Amber gave another small mirthless laugh.
‘I’m sure you know what I mean,’ Atwater said. ‘Temperature and constitution and the lack of any sort of sign of any human hand or tool or anything employed in the… process of the…’
‘And then it’ll come out.’
‘The piece, you mean,’ Atwater said. She nodded. In a way that made no physical sense given their respective sizes, Atwater’s eyes seemed now to be exactly level with hers, and without being aware of it he blinked whenever she did, though her hand’s small circles often supervened.
Atwater said: ‘As I’ve said, I have every confidence that yes, it will.’
At the same time, the journalist was also trying not to indulge himself by imagining Laurel Manderley’s reaction to the faxed reproductions of the artist’s pieces as they slowly emerged from the machine. He felt that he knew almost all the different permutations her face would go through.
Nor was it clear whether Mrs. Moltke was looking at his ear or at the underwater movements of her own hand up next to the ear. ‘And what you’re saying is then, why, to get ready, because once it comes out nothing will be the same. Because there’ll be attention.’
‘I would think so, yes.’ He tried to turn a little further. ‘Of various different kinds.’
‘You’re saying other magazines. Or TV, the Internet.’
‘It’s often difficult to predict the forms of public attention or to know in advance what—’
‘But after this kind of amount of attention you’re saying there might be art galleries wanting to handle it.
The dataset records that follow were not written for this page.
(* ===== verification/GuestMem.v ===== *)
(** * Guest memory ([mem.rs])

    [Mem] owns the bytes of the 32-bit guest address space and the allocators.
    A byte that was never written is zero, so the array of 2^32 bytes is a
    finite map with default 0, and [fill(0)] removes a range from it.  Values
    are read and written as their little-endian bytes. *)

From S2P Require Import Prelude ChunkMap SizeBucketed VMAllocator HeapAllocator.

Record Mem := mkMem {
  bytes : gmap Z Z;
  null_segment_size : Z;
  heap_allocator : option HeapAllocator;
  vm_allocator : VMAllocator;
  zero_memory_on_free : bool;
  (** [JC3_WATCH_ADDR], a static of the module: 0 when off. *)
  jc3_watch_addr : Z
}.

Definition set_bytes (b : gmap Z Z) (m : Mem) : Mem :=
  mkMem b (null_segment_size m) (heap_allocator m) (vm_allocator m) (zero_memory_on_free m) (jc3_watch_addr m).
Definition set_allocators (h : option HeapAllocator) (v : VMAllocator) (m : Mem) : Mem :=
  mkMem (bytes m) (null_segment_size m) h v (zero_memory_on_free m) (jc3_watch_addr m).

(** ** Bytes *)

Definition byte_at (m : Mem) (a : Z) : Z := default 0 (bytes m !! a).

(** Addresses [a], [a + 1], ..., [a + n - 1]. *)
Definition addr_range (a n : Z) : list Z := seqZ a n.

(** The bounds check of [&self.bytes()[ptr..][..count]]. *)
Definition in_bounds (ptr count : Z) : bool := ptr + count <=? U32_MOD.

(** [bytes_at]: the null-segment check only logs. *)
Definition bytes_at (ptr count : Z) (m : Mem) : outcome (list Z) :=
  rassert (in_bounds ptr count);;
  Ret (byte_at m <$> addr_range ptr count).

Definition unchecked_bytes_at (ptr count : Z) (m : Mem) : outcome (list Z) :=
  rassert (in_bounds ptr count);;
  Ret (byte_at m <$> addr_range ptr count).

Definition get_bytes_fallible (addr count : Z) (m : Mem) : option (list Z) :=
  if addr <? null_segment_size m then None
  else if in_bounds addr count then Some (byte_at m <$> addr_range addr count) else None.

(** Store the bytes [l] from address [a] on. *)
Fixpoint store (a : Z) (l : list Z) (b : gmap Z Z) : gmap Z Z :=
  match l with
  | [] => b
  | x :: l' => store (a + 1) l' (<[a := x]> b)
  end.

(** [self.bytes_at_mut(ptr, count).copy_from_slice(l)]. *)
Definition bytes_at_mut_copy (ptr count : Z) (l : list Z) (m : Mem) : outcome Mem :=
  rassert (in_bounds ptr count);;
  rassert (Z.of_nat (length l) =? count);;
  Ret (set_bytes (store ptr l (bytes m)) m).

(** [self.bytes_at_mut(ptr, count).fill(0)]. *)
Definition bytes_at_mut_zero (ptr count : Z) (m : Mem) : outcome Mem :=
  rassert (in_bounds ptr count);;
  Ret (set_bytes (filter (λ p, ¬ (ptr ≤ p.1 < ptr + count)) (bytes m)) m).

Definition get_bytes_fallible_mut_copy (addr count : Z) (l : list Z) (m : Mem) : option Mem :=
  if addr <? null_segment_size m then None
  else if in_bounds addr count then Some (set_bytes (store addr l (bytes m)) m) else None.

(** ** Pointers *)

(** [Ptr + n] and [Ptr - n] for elements of [size] bytes. *)
Definition ptr_add (size ptr other : Z) : outcome Z :=
  rassert (negb (size =? 0));;
  off ← u32 (other * size);
  u32 (ptr + off).
Definition ptr_sub (size ptr other : Z) : outcome Z :=
  rassert (negb (size =? 0));;
  off ← u32 (other * size);
  u32 (ptr - off).

(** [ptr_at]: the bytes of [count] elements of [size] bytes. *)
Definition ptr_at (size ptr count : Z) (m : Mem) : outcome (list Z) :=
  n ← u32 (count * size);
  bytes_at ptr n m.

(** [read::<T>] and [write::<T>] for a [T] of [size] bytes, at the level of
    bytes. *)
Definition mem_read (size ptr : Z) (m : Mem) : outcome (list Z) := ptr_at size ptr 1 m.

Definition mem_write (size ptr : Z) (value : list Z) (m : Mem) : outcome Mem :=
  rassert (0 <? size);;
  (if negb (jc3_watch_addr m =? 0) && (ptr <=? jc3_watch_addr m)
   then e ← u32 (ptr + size); Ret () else Ret ());;
  bytes_at_mut_copy ptr size value m.

(** Little-endian bytes of an [n]-byte unsigned integer. *)
Fixpoint le_bytes (n : nat) (v : Z) : list Z :=
  match n with
  | O => []
  | S n' => v mod 256 :: le_bytes n' (v / 256)
  end.
Fixpoint from_le_bytes (l : list Z) : Z :=
  match l with
  | [] => 0
  | x :: l' => x + 256 * from_le_bytes l'
  end.

Definition read_u (n : nat) (ptr : Z) (m : Mem) : outcome Z :=
  l ← mem_read (Z.of_nat n) ptr m; Ret (from_le_bytes l).
Definition write_u (n : nat) (ptr v : Z) (m : Mem) : outcome Mem :=
  mem_write (Z.of_nat n) ptr (le_bytes n v) m.

Definition read_u8 := read_u 1.
Definition read_u32 := read_u 4.
Definition read_u64 := read_u 8.
Definition write_u8 := write_u 1.
Definition write_u32 := write_u 4.
Definition write_u64 := write_u 8.

(** ** Blocks *)

(** [memmove]: [copy_within] copies as if through a temporary. *)
Definition memmove (dest src size : Z) (m : Mem) : outcome Mem :=
  rassert (in_bounds src size);;
  rassert (in_bounds dest size);;
  Ret (set_bytes (store dest (byte_at m <$> addr_range src size) (bytes m)) m).

(** ** Allocation *)

(** [allocators_mut]: the heap to use (the default heap, which the first use
    creates) and the virtual memory allocator. *)
Definition allocators_mut (heap : option HeapAllocator) (m : Mem)
    : outcome (HeapAllocator * Mem) :=
  match heap with
  | Some h => Ret (h, m)
  | None =>
      match heap_allocator m with
      | Some h => Ret (h, m)
      | None =>
          '(h, v) ← HeapAllocator_new (vm_allocator m) HEAP_CHUNK_SIZE;
          Ret (h, set_allocators (Some h) v m)
      end
  end.

(** The heap reference written back: to the caller's heap or to [self]. *)
Definition put_heap (heap : option HeapAllocator) (h : HeapAllocator) (v : VMAllocator) (m : Mem)
    : option HeapAllocator * Mem :=
  match heap with
  | Some _ => (Some h, set_allocators (heap_allocator m) v m)
  | None => (None, set_allocators (Some h) v m)
  end.

Definition alloc_in_heap (heap : option HeapAllocator) (size : Z) (m : Mem)
    : outcome (Z * option HeapAllocator * Mem) :=
  '(h, m) ← allocators_mut heap m;
  '(r, h', v') ← heap_alloc (vm_allocator m) size h;
  alloc ← unwrap r;
  let '(heap', m') := put_heap heap h' v' m in
  m'' ← (if negb (zero_memory_on_free m') && (csize alloc <=? HEAP_ALLOCATION_THRESHOLD)
         then bytes_at_mut_zero (cbase alloc) size m' else Ret m');
  Ret (cbase alloc, heap', m'').

Definition mem_alloc (size : Z) (m : Mem) : outcome (Z * Mem) :=
  '(p, _, m') ← alloc_in_heap None size m; Ret (p, m').

Definition vm_alloc (address : option Z) (size : Z) (m : Mem)
    : outcome (result Z VMAllocError * Mem) :=
  '(r, v') ← VMAllocator_allocate address size (vm_allocator m);
  let m1 := set_allocators (heap_allocator m) v' m in
  match r with
  | Err e => Ret (Err e, m1)
  | Ok allocation =>
      m2 ← bytes_at_mut_zero (cbase allocation) (csize allocation) m1;
      Ret (Ok (cbase allocation), m2)
  end.

Definition calloc (size : Z) (m : Mem) : outcome (Z * Mem) :=
  '(p, m') ← mem_alloc size m;
  m'' ← bytes_at_mut_zero p size m';
  Ret (p, m'').

Definition mem_valloc (size : Z) (m : Mem) : outcome (Z * Mem) :=
  '(h, m) ← allocators_mut None m;
  '(r, h', v') ← heap_valloc (vm_allocator m) size h;
  alloc ← unwrap r;
  rassert (is_multiple_of (cbase alloc) PAGE_SIZE);;
  rassert (is_multiple_of (csize alloc) PAGE_SIZE);;
  m'' ← bytes_at_mut_zero (cbase alloc) (csize alloc) (set_allocators (Some h') v' m);
  Ret (cbase alloc, m'').

Definition malloc_size_in_heap (heap : option HeapAllocator) (ptr : Z) (m : Mem)
    : outcome (Z * Mem) :=
  '(h, m') ← allocators_mut heap m;
  n ← find_allocated_size ptr h;
  Ret (n, m').

Definition free_in_heap (heap : option HeapAllocator) (ptr : Z) (m : Mem)
    : outcome (Z * option HeapAllocator * Mem) :=
  '(h, m) ← allocators_mut heap m;
  '(size, h', v') ← heap_free (vm_allocator m) ptr h;
  let '(heap', m') := put_heap heap h' v' m in
  m'' ← (if (HEAP_ALLOCATION_THRESHOLD <? size) || zero_memory_on_free m'
         then bytes_at_mut_zero ptr size m' else Ret m');
  Ret (size, heap', m'').

Definition mem_free (ptr : Z) (m : Mem) : outcome (Z * Mem) :=
  '(n, _, m') ← free_in_heap None ptr m; Ret (n, m').

Definition realloc_in_heap (heap : option HeapAllocator) (old_ptr size : Z) (m : Mem)
    : outcome (Z * option HeapAllocator * Mem) :=
  if old_ptr =? 0 then alloc_in_heap heap size m
  else
    '(old_size, m) ← malloc_size_in_heap heap old_ptr m;
    if size <=? old_size then Ret (old_ptr, heap, m)
    else
      '(new_ptr, heap, m) ← alloc_in_heap heap size m;
      m ← memmove new_ptr old_ptr old_size m;
      '(_, heap, m) ← free_in_heap heap old_ptr m;
      Ret (new_ptr, heap, m).

Definition vm_dealloc (ptr size : Z) (m : Mem) : outcome Mem :=
  '(freed, v') ← VMAllocator_deallocate ptr size (vm_allocator m);
  bytes_at_mut_zero (cbase freed) (csize freed) (set_allocators (heap_allocator m) v' m).

Definition reserve (base size : Z) (m : Mem) : outcome Mem :=
  '(r, v') ← VMAllocator_allocate (Some base) size (vm_allocator m);
  _ ← expect_ok r;
  Ret (set_allocators (heap_allocator m) v' m).

Definition set_null_segment_size (new_size : Z) (m : Mem) : outcome Mem :=
  rassert (null_segment_size m =? 0);;
  rassert (is_multiple_of new_size PAGE_SIZE);;
  '(r, v') ← VMAllocator_allocate (Some 0) new_size (vm_allocator m);
  _ ← expect_ok r;
  Ret (mkMem (bytes m) new_size (heap_allocator m) v' (zero_memory_on_free m) (jc3_watch_addr m)).

Definition Mem_new : outcome Mem :=
  v ← VMAllocator_new 0 MAIN_THREAD_STACK_LOW_END;
  Ret (mkMem ∅ 0 None v true 0).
For sale. Do art galleries do auctions, or they just put it out with a price sticker on it and folks come and shop, or what all?’
Atwater was aware that this was a very different type and level of exchange than the morning’s confab in the Moltkes’ home. It was hard for him not to feel that Amber might be patronizing him a bit, playing up to a certain stereotype of provincial naiveté—he did this himself in certain situations at Style. At
the same time, he felt that to some extent she was sincere in deferring to him because he lived and worked in New York City, the cultural heart of the nation—Atwater was absurdly gratified by this kind of thing. The whole geographical deference issue could get very complicated and abstract. At the right periphery, he could see that a certain delicate pattern Amber was tracing in the air near his ear was actually the cartography of that ear, its spirals and intending whorls. Sensitive from childhood about his ears’ size and hue, Atwater had worn either baseball caps or knit caps all the way through college.
Ultimately, the journalist’s failure to think the whole thing through and decide just how to respond was itself a form of decision. ‘I think they do both,’ he told her. ‘Sometimes there are auctions. Sometimes a special exhibit, and potential buyers will come for a large party on the first day, to meet the artist. Often called an art opening.’ He was facing the windshield again. The rain came no less hard but the sky looked perhaps to be lightening—although, on the other hand, the steam of their exhalations against the window was itself whitish and might act as some type of optical filter. At any rate, Atwater knew that it was often at the trailing end of a storm front that funnels developed. ‘The initial key,’ he said, ‘will be arranging for the right photographer.’